At the same time, I feel guilty for not seeing her as often as I used to. After high school I went away to college and just like that, our daily conversations were over. Instead of every day, it was now every Sunday or every other weekend. I can’t help but feel guilty for leaving her alone, but at the same time, growing up is a part of life. As much as I wish I could have changed that, there was no way. What’s even worse is that each time I see her now, whether it’s one week or two weeks apart, because I’m not with her every day, each time I see her the shaking seems to be SO much worse. Her condition seems drastically worse every single time which truly makes it painful to go and see her. I’m afraid of what I’ll see, and it’s unbelievably sad.

As a family, it is hard to cope with something like this, and what makes it even harder is the fact that my grandma has given up hope, in a sense. After being diagnosed, she was so angry at the world and everyone around her. I can completely understand why, but this anger led to her not taking her medication because it annoyed her and reminded her of the terrible things she was to have to deal with from that point on. When the person battling the illness hasn’t the will to fight, what do you do for them?

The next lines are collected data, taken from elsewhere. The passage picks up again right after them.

Lemma body_closed q qctx name schema st st' :
  preserves q -> keeps_closed q ->
  qualify_child_schemas_body q qctx name schema st = Ok st' ->
  store_wf st -> store_closed st ->
  (forall o, owner qctx = Some o -> is_Some (heap st !! o)) ->
  store_closed st'.
Proof.
  intros Hp Hq. unfold qualify_child_schemas_body.
  destruct (type_ schema) eqn:Et; try (now intros [= <-]).
  - (* ARRAY *)
    destruct (items schema) as [it|] eqn:Ei; [| discriminate].
    destruct (is_Definition schema) eqn:Edef.
    + assert (Em : Some (match it with inr r => ref r | inl s => ctx s end)
                   = marker_of schema).
      { unfold marker_of. rewrite Et, Ei. now destruct it. }
      rewrite Em.
      destruct (get_or_create st schema name _) as [me st1] eqn:Eg.
      intros E Hwf Hc Hown.
      destruct (get_or_create_spec _ _ _ _ _ _ Hwf Eg)
        as (Hwf1 & Hext1 & _ & (d1 & Hd1 & _) & _).
      destruct (register_owner_spec st1 me (owner qctx) Hwf1) as (Hwf2 & Hext2 & _).
      assert (Hc1 : store_closed st1).
      { eapply get_or_create_closed; [exact Hc | exact Eg |].
        unfold gets_descriptor. now rewrite Et. }
      assert (Hc2 : store_closed (register_owner st1 me (owner qctx))).
      { apply register_owner_closed; [exact Hc1 |].
        intros o Ho. eapply extends_live; [exact Hext1 | now apply Hown]. }
      eapply inner_body_closed; try eassumption.
      cbn [owner]. intros o [= <-]. eapply extends_live; [exact Hext2 | eauto].
    + intros E Hwf Hc Hown. eapply inner_body_closed; eassumption.
  - (* OBJECT *)
    assert (Em : None = marker_of schema) by (unfold marker_of; now rewrite Et).
    rewrite Em.
    destruct (get_or_create st schema name _) as [me st1] eqn:Eg.
    destruct (properties schema) as [props|]; [| discriminate].
    intros E Hwf Hc Hown.
    destruct (get_or_create_spec _ _ _ _ _ _ Hwf Eg)
      as (Hwf1 & Hext1 & _ & (d1 & Hd1 & _) & _).
    destruct (register_owner_spec st1 me (owner qctx) Hwf1) as (Hwf2 & Hext2 & _).
    assert (Hc1 : store_closed st1).
    { eapply get_or_create_closed; [exact Hc | exact Eg |].
      unfold gets_descriptor. now rewrite Et. }
    assert (Hc2 : store_closed (register_owner st1 me (owner qctx))).
    { apply register_owner_closed; [exact Hc1 |].
      intros o Ho. eapply extends_live; [exact Hext1 | now apply Hown]. }
    eapply properties_closed; try eassumption.
    eapply extends_live; [exact Hext2 | eauto].
Qed.

Lemma qualify_closed fuel : keeps_closed (qualify_child_schemas fuel).
Proof.
  induction fuel as [|fuel IH]; intros qctx name schema st st'; simpl;
    [discriminate |].
  apply body_closed; [apply qualify_preserves | exact IH].
Qed.

Lemma for_each_closed {A} (body : Store -> A -> result exn Store) l st st' :
  (forall s x s', body s x = Ok s' -> store_wf s /\ store_closed s ->
                  store_wf s' /\ store_closed s') ->
  for_each body l st = Ok st' -> store_wf st /\ store_closed st ->
  store_wf st' /\ store_closed st'.
Proof.
  intros Hbody. revert st. induction l as [|x l IH]; intros st; simpl.
  - now intros [= <-].
  - destruct (body st x) as [st1|e] eqn:E; simpl; [| discriminate].
    intros E' H. apply (IH st1 E'). eapply Hbody; eassumption.
Qed.

Lemma build_serializers_closed fuel (spec : OpenAPISpec) r st :
  build_serializers fuel spec r = Ok st -> store_wf st /\ store_closed st.
Proof.
  intros E. unfold build_serializers in E.
  destruct (build_serializers_pass1 spec) as [p1|e]; simpl in E; [| discriminate].
  destruct (for_each (pass2_definition fuel r (important_schema_refs p1)) _ _)
    as [st1|e] eqn:E1; simpl in E; [| discriminate].
  assert (Hq : forall s x s',
            (let! name := definition_name x in
             qualify_child_schemas fuel
               {| resolver := resolve r; owner := None; pname := None |} name x s)
            = Ok s' ->
            store_wf s /\ store_closed s -> store_wf s' /\ store_closed s').
  { intros s x s'. destruct (definition_name x); simpl; [| discriminate].
    intros Eq [Hwf Hc]. split.
    - now apply (qualify_preserves fuel _ _ _ _ _ Eq).
    - apply (qualify_closed fuel _ _ _ _ _ Eq Hwf Hc). discriminate. }
  eapply for_each_closed; [| exact E |].
  - intros s x s'. unfold pass2_pseudo_def.
    destruct (type_ x); try (now intros [= <-]). apply Hq.
  - eapply for_each_closed; [| exact E1 | split; [apply store_wf_empty |
                                                   apply store_closed_empty]].
    intros s x s'. unfold pass2_definition.
    case_bool_decide; [apply Hq | now intros [= <-]].
Qed.

(** Whatever store the graph construction returns is closed: every owner
    and every registered identity is a live descriptor, no owner set holds
    an identity twice, and every descriptor is that of an object or of an
    array definition and carries the collection marker of its schema. *)
Theorem build_serializers_store_closed fuel (spec : OpenAPISpec) r :
  match build_serializers fuel spec r with
  | Ok st => store_wf st /\ store_closed st
  | Raise _ => True
  end.
Proof.
  destruct (build_serializers fuel spec r) as [st|e] eqn:E; [| exact I].
  eapply build_serializers_closed, E.
Qed.

Lemma visit_no_schema ts acc :
  Forall (fun t : Path * Verb * Response => r_schema t.2 = None) ts ->
  for_each visit ts acc = Ok acc.
Proof.
  induction 1 as [|t ts Ht _ IH]; simpl; [reflexivity |].
  unfold visit at 1, pass1_response. now rewrite Ht.
Qed.

Lemma pass2_nothing_important fuel r defs st :
  for_each (pass2_definition fuel r ∅) defs st = Ok st.
Proof.
  induction defs as [|d defs IH]; simpl; [reflexivity |].
  unfold pass2_definition at 1. rewrite bool_decide_eq_false_2; [exact IH |].
  apply not_elem_of_empty.
Qed.

(** A contract in which no response of a flagged verb carries a schema
    yields no serializer at all, whatever definitions it holds and however
    they refer to one another: the store comes back empty, with any fuel. *)
Theorem no_response_schema_no_serializer fuel (spec : OpenAPISpec) r :
  Forall (fun t : Path * Verb * Response => r_schema t.2 = None)
    (flagged_responses spec) ->
  build_serializers fuel spec r = Ok empty_store.
Proof.
  intros H. unfold build_serializers.
  rewrite Pass1Facts.pass1_flat, (visit_no_schema _ _ H). cbn.
  now rewrite pass2_nothing_important.
Qed.

Lemma no_response_schema_witness :
  build_serializers 0
    {| spec_ctx := []; definitions := [ ("Basket", basket); ("Tag", tag) ];
       paths := [ {| path_ctx := []; path := "/widgets/{id}";
                     verbs := [ (DELETE,
                                 operation ["paths"; "/widgets/{id}"] DELETE []
                                   [ ("204", response [] "204" None) ]
                                   (Some "widget_delete")) ] |} ] |}
    sample_resolver
  = Ok empty_store.
Proof.
  apply no_response_schema_no_serializer. vm_compute. repeat constructor.
Defined.

End ClosureFacts.

Module HandlerFacts.
Import PyStr JsonPointer Parser NamingConv Models Renderer.

Lemma scan_verbs_result r sers vs acc :
  match for_each (scan_verb r sers) vs acc with
  | Ok scan =>
      exists vds,
        verb_descrs scan = verb_descrs acc ++ vds /\
        map vd_verb vds = List.filter is_flagged vs /\
        Forall (describes r sers) vds /\
        length (function_names scan) = length (function_names acc) + length vds
  | Raise e =>
      exists v, v ∈ List.filter is_flagged vs /\ success_serializer r sers v = Raise e
  end.
Proof.
  revert acc. induction vs as [|v vs IH]; intros acc.
  - exists []. simpl. rewrite app_nil_r. repeat split; [constructor | lia].
  - cbn [for_each List.filter].
    assert (Hf : is_flagged v = bool_decide (is_Some (function_name v))).
    { unfold is_flagged. now destruct (function_name v). }
    destruct (scan_verb r sers acc v) as [acc1|e] eqn:Esv; unfold scan_verb in Esv;
      destruct (function_name v) as [fname|] eqn:Ef; rewrite Hf; cbn;
      try discriminate; try (injection Esv as <-; apply IH);
      destruct (success_serializer r sers v) as [sd|e'] eqn:Es; simpl in Esv;
      try discriminate; injection Esv as <-;
      [| exists v; split; [now left | exact Es]].
    match goal with |- context [for_each _ vs ?a] => specialize (IH a) end.
    destruct (for_each _ vs _) as [scan|e]; cbn [function_names verb_descrs] in IH.
      * destruct IH as (vds & Hvd & Hvs & Hall & Hlen).
        exists ({| vd_verb := v; serializer_descriptor := sd |} :: vds).
        rewrite Hvd, <- app_assoc. split; [reflexivity |]. cbn [map vd_verb].
        rewrite Hvs. split; [reflexivity |]. split; [now constructor |].
        rewrite Hlen, length_app. simpl. lia.
      * destruct IH as (w & Hw & Ew). exists w. split; [now right | exact Ew].
Qed.

Lemma remove_dups_length_pos {A} `{EqDecision A} (l : list A) c :
  remove_dups l = [c] -> 0 < length l.
Proof. destruct l; [discriminate | simpl; lia]. Qed.

Lemma group_path_result r sers acc (p : Path) :
  match group_path r sers acc p with
  | Ok h =>
      exists vds,
        map vd_verb vds = flagged_verbs p /\ Forall (describes r sers) vds /\
        ((exists name,
            endpoints h = endpoints acc
              ++ [ {| ep_path := p; class_name := name; ep_verbs := vds |} ] /\
            vds <> [] /\ individual_handlers h = individual_handlers acc) \/
         (endpoints h = endpoints acc /\
          individual_handlers h = individual_handlers acc ++ map (pair p) vds))
  | Raise e =>
      exists v, v ∈ flagged_verbs p /\ success_serializer r sers v = Raise e
  end.
Proof.
  unfold group_path, flagged_verbs.
  pose proof (scan_verbs_result r sers (Dict.values (verbs p))
                {| function_names := []; verb_descrs := [] |}) as H.
  destruct (for_each _ _ _) as [scan|e]; [| exact H]. simpl.
  destruct H as (vds & Hvd & Hvs & Hall & Hlen). cbn in Hvd, Hlen. subst vds.
  destruct (remove_dups _) as [|c [|c' cs]] eqn:Ec;
    exists (verb_descrs scan); (split; [exact Hvs |]); (split; [exact Hall |]);
    try (right; now split).
  left. eexists. split; [reflexivity |]. split; [| reflexivity].
  apply remove_dups_length_pos in Ec. rewrite length_map, Hlen in Ec.
  destruct (verb_descrs scan); [simpl in Ec; lia | discriminate].
Qed.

I’m still not sure what the definitive answer to that is, but I can tell you what we’ve all done and that’s spend time with. We’ll never give up on her, no matter what. My goal has been and continues to be to show her what she has to live for. I want to show her every time I’m with her how much she is loved and how much I miss her when she is away. I talk to her, sing to her and do anything I can to make her smile because it is so worth it. Even though she forgets what we talk about and asks me the same exact question sometimes three or four times in a row, I never lose my patience and I treat her as if nothing has changed. Because she deserves that. This certainly isn’t something that is easy to deal with, and anyone who has a family member in a similar situation can understand, but if there’s anything this has taught me, it is to never give up on the people you love and the people who mean the most to you. You owe them that much.

Allyssa is an English major at Montclair State University. In her spare time she enjoys writing and reading poetry, exploring New York City, strolling through art museums, and driving with the windows down, jamming to The 1975.